YOUR ASSIGNMENT
What lines of the data hold the string "added"? Pull each one out.

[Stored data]
== Segment start ==
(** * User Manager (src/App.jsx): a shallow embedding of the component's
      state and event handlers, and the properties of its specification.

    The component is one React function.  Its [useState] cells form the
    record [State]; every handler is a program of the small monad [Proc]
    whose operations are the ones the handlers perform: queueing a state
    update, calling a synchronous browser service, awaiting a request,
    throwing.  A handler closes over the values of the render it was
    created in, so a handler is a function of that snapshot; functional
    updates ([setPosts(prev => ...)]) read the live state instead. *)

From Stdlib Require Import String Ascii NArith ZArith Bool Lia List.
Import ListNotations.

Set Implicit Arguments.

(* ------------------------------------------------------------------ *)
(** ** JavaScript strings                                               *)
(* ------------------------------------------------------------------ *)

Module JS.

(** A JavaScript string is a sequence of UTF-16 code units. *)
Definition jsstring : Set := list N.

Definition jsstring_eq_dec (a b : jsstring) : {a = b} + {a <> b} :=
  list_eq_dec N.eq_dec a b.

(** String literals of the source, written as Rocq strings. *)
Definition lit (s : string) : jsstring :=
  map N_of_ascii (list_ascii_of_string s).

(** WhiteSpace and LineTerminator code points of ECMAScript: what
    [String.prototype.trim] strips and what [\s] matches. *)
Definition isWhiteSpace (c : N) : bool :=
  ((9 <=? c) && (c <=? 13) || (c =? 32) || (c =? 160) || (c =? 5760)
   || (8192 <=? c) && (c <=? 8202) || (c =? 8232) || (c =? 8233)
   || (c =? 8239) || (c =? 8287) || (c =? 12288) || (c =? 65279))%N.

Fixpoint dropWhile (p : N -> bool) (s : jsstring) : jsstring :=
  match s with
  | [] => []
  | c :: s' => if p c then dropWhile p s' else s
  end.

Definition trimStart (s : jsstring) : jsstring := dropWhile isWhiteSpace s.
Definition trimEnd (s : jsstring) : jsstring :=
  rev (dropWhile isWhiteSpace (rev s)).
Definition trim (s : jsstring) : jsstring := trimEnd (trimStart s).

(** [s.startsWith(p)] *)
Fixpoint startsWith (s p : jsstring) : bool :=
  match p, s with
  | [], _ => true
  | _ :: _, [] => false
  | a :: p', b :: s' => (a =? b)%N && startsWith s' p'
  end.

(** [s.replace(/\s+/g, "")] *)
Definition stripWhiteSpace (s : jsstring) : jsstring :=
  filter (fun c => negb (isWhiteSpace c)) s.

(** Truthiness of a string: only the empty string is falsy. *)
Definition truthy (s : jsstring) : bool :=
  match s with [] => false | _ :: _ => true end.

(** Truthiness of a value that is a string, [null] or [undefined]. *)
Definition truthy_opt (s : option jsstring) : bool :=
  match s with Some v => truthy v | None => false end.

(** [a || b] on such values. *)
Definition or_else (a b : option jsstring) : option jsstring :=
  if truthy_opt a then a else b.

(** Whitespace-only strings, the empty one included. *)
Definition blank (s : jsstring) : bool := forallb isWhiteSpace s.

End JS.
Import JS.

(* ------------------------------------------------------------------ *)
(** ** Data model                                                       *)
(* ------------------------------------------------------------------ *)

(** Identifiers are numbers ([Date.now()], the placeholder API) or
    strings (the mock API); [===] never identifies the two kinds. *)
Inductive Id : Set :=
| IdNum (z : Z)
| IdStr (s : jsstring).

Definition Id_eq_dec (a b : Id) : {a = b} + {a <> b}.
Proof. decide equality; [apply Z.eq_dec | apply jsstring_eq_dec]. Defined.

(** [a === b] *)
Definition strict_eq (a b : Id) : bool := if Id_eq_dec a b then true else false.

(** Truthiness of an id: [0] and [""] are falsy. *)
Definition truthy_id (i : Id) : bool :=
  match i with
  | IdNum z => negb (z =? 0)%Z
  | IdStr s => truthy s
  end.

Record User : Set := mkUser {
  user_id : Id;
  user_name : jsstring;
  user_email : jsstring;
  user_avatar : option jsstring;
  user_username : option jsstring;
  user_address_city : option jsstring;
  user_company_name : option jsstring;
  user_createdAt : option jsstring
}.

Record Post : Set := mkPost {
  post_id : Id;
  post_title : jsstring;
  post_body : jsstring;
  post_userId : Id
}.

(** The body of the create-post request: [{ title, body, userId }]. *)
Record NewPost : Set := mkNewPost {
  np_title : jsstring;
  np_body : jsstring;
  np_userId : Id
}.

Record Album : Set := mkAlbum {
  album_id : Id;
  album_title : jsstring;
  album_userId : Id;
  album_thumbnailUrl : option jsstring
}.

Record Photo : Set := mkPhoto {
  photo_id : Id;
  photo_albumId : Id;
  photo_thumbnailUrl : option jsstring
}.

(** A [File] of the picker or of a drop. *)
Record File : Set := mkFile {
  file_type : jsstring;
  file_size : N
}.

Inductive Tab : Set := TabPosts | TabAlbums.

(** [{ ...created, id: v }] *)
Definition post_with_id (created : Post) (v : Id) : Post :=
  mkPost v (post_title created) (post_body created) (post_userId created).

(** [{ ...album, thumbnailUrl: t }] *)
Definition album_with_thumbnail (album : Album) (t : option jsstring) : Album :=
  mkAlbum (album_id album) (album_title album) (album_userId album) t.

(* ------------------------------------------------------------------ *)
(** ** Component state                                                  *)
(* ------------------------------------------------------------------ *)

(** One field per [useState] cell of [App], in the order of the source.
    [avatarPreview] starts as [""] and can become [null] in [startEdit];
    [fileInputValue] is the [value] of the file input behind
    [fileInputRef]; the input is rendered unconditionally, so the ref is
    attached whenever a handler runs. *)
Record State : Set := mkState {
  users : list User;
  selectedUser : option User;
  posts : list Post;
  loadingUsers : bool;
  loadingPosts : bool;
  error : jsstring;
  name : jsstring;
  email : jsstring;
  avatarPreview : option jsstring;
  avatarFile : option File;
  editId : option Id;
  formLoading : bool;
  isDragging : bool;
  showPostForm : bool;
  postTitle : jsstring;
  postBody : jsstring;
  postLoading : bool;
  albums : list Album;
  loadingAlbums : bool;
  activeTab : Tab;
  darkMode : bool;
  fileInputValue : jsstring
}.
== Segment end ==
== Segment start ==
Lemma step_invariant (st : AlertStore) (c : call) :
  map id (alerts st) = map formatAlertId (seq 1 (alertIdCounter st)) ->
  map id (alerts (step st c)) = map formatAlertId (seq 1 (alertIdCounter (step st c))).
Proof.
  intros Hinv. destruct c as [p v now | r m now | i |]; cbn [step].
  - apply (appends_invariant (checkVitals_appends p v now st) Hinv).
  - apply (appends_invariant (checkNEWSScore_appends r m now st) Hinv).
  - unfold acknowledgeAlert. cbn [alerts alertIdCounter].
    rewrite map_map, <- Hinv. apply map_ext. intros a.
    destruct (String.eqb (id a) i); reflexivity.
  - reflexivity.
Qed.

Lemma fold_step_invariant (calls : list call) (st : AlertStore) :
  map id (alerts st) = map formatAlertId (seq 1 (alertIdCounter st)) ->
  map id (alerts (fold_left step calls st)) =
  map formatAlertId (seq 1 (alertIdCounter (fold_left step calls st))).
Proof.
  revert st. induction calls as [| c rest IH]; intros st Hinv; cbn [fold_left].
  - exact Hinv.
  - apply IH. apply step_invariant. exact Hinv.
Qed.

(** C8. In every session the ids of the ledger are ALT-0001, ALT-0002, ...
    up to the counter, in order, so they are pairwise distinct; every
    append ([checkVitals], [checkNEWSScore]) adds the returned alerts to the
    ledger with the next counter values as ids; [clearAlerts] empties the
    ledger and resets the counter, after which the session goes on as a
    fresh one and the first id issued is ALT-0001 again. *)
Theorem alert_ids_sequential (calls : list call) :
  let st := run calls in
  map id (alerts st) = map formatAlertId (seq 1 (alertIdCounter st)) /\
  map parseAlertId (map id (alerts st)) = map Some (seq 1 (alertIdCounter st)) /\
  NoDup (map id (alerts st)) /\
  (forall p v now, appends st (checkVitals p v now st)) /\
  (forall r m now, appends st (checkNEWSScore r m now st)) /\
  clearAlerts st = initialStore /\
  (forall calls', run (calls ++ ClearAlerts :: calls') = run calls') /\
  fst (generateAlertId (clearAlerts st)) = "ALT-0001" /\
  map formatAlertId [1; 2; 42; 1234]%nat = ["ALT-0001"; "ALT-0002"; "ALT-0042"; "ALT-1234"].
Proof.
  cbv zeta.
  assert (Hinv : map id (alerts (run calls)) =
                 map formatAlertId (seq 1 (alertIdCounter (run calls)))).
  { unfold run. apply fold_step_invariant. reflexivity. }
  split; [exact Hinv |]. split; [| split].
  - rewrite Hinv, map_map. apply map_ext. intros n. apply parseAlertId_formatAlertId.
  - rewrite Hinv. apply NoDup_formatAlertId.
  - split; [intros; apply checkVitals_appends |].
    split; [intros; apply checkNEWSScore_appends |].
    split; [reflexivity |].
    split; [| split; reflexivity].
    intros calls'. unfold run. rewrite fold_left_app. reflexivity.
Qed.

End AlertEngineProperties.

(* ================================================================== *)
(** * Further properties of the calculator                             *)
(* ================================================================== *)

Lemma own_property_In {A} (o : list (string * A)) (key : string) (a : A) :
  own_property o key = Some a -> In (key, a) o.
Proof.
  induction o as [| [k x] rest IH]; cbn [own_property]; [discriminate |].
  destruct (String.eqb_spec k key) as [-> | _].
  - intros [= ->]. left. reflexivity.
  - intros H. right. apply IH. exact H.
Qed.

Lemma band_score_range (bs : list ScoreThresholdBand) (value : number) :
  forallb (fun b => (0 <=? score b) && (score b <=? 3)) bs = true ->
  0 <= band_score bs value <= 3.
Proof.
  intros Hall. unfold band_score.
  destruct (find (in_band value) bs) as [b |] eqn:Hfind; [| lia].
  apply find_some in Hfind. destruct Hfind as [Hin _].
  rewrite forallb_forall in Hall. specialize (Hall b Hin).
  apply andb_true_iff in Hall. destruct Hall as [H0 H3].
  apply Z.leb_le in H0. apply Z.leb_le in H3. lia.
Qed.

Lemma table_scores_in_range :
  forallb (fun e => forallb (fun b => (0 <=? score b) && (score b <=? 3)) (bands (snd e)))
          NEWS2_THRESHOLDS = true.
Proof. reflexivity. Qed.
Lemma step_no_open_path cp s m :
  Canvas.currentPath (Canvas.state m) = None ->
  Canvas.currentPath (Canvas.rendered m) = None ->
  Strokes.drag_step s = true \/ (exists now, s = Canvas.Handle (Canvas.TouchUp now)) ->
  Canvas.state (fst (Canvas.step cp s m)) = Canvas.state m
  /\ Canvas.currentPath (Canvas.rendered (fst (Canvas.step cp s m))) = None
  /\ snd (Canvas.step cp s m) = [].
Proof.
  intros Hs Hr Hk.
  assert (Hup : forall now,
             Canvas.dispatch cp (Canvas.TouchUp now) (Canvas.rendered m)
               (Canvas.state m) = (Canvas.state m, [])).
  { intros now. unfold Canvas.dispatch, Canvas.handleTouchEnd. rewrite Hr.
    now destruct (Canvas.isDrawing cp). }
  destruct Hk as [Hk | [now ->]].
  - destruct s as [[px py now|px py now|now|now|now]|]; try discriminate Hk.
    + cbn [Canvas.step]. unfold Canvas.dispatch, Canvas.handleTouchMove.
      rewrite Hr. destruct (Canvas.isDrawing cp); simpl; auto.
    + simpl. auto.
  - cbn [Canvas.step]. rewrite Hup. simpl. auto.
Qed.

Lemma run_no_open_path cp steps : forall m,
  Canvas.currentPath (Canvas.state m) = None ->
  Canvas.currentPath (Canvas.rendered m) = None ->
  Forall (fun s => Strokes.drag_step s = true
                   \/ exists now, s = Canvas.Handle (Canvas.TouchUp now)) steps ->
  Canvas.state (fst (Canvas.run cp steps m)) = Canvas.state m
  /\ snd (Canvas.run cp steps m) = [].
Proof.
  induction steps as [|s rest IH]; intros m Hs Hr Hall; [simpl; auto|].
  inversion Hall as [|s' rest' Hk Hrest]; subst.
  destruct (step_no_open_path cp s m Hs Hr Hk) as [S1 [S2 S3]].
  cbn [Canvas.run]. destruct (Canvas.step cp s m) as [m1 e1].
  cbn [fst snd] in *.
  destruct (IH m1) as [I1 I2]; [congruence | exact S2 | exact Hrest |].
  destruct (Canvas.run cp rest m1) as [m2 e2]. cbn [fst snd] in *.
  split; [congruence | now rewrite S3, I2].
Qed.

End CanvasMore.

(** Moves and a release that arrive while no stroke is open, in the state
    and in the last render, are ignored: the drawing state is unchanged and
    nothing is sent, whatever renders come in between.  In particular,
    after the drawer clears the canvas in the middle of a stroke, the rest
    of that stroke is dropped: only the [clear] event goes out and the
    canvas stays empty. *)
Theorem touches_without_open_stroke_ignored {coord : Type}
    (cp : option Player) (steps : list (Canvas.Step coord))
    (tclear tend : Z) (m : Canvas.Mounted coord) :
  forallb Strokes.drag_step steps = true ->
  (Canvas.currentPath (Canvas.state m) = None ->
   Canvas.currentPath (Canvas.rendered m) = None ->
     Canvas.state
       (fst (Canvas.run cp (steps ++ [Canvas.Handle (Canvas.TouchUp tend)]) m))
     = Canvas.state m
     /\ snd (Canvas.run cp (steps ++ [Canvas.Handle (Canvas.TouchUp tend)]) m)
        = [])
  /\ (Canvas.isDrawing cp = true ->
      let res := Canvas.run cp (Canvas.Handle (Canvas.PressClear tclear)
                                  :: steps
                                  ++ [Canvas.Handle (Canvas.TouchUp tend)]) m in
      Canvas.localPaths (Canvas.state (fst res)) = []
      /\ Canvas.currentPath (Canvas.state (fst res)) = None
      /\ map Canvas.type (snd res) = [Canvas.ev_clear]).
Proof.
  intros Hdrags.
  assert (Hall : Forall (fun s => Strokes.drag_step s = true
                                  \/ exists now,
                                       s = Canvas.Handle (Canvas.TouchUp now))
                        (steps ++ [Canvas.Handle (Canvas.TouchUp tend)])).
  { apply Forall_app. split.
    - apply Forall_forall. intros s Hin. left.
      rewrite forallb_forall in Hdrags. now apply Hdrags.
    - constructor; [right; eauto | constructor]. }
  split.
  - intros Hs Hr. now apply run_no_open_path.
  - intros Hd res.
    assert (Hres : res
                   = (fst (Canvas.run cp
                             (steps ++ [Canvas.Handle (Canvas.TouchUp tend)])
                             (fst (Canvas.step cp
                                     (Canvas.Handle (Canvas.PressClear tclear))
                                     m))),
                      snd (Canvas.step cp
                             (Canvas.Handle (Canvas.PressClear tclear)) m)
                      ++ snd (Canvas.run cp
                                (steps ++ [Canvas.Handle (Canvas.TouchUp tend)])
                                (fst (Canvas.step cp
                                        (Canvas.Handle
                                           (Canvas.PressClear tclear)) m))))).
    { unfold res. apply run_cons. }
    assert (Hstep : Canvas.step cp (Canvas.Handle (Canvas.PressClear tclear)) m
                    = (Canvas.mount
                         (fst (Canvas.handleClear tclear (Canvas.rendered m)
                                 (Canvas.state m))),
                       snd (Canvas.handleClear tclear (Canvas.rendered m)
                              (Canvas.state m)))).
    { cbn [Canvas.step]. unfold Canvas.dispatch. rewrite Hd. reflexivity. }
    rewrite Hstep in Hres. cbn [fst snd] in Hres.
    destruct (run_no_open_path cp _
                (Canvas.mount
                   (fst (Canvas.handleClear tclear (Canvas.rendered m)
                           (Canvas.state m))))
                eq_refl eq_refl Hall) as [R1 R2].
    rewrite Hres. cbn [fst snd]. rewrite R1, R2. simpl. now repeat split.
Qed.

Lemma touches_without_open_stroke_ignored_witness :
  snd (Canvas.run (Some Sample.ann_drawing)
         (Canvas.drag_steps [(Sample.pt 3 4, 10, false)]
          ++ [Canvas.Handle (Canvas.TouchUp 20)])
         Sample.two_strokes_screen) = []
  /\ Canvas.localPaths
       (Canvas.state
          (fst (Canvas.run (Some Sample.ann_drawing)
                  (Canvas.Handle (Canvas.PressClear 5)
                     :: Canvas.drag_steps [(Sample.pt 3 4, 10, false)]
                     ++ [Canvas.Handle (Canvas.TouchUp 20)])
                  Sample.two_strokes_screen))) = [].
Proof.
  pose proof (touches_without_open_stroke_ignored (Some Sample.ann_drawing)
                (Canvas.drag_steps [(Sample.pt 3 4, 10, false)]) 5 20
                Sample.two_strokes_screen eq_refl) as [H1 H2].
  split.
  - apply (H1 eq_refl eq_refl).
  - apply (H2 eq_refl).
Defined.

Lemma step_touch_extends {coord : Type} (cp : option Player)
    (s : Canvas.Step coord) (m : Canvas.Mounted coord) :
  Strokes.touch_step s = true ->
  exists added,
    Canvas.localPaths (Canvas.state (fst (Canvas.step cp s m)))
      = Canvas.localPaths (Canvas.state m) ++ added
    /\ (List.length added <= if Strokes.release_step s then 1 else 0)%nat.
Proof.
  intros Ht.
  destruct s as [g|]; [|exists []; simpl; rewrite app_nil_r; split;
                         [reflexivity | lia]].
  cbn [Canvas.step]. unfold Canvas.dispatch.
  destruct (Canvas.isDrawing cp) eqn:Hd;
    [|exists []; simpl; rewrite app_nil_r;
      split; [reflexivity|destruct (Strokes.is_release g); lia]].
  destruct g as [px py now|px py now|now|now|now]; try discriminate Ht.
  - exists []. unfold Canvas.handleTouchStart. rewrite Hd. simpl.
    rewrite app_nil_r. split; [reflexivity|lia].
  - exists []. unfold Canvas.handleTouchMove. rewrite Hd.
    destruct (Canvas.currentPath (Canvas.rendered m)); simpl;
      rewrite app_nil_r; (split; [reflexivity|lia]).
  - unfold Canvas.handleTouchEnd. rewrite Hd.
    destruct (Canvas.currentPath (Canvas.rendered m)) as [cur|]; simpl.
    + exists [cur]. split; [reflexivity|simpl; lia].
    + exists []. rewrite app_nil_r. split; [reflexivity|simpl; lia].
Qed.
== Segment end ==
FINAL ANSWER
  exists added,
      = Canvas.localPaths (Canvas.state m) ++ added
    /\ (List.length added <= if Strokes.release_step s then 1 else 0)%nat.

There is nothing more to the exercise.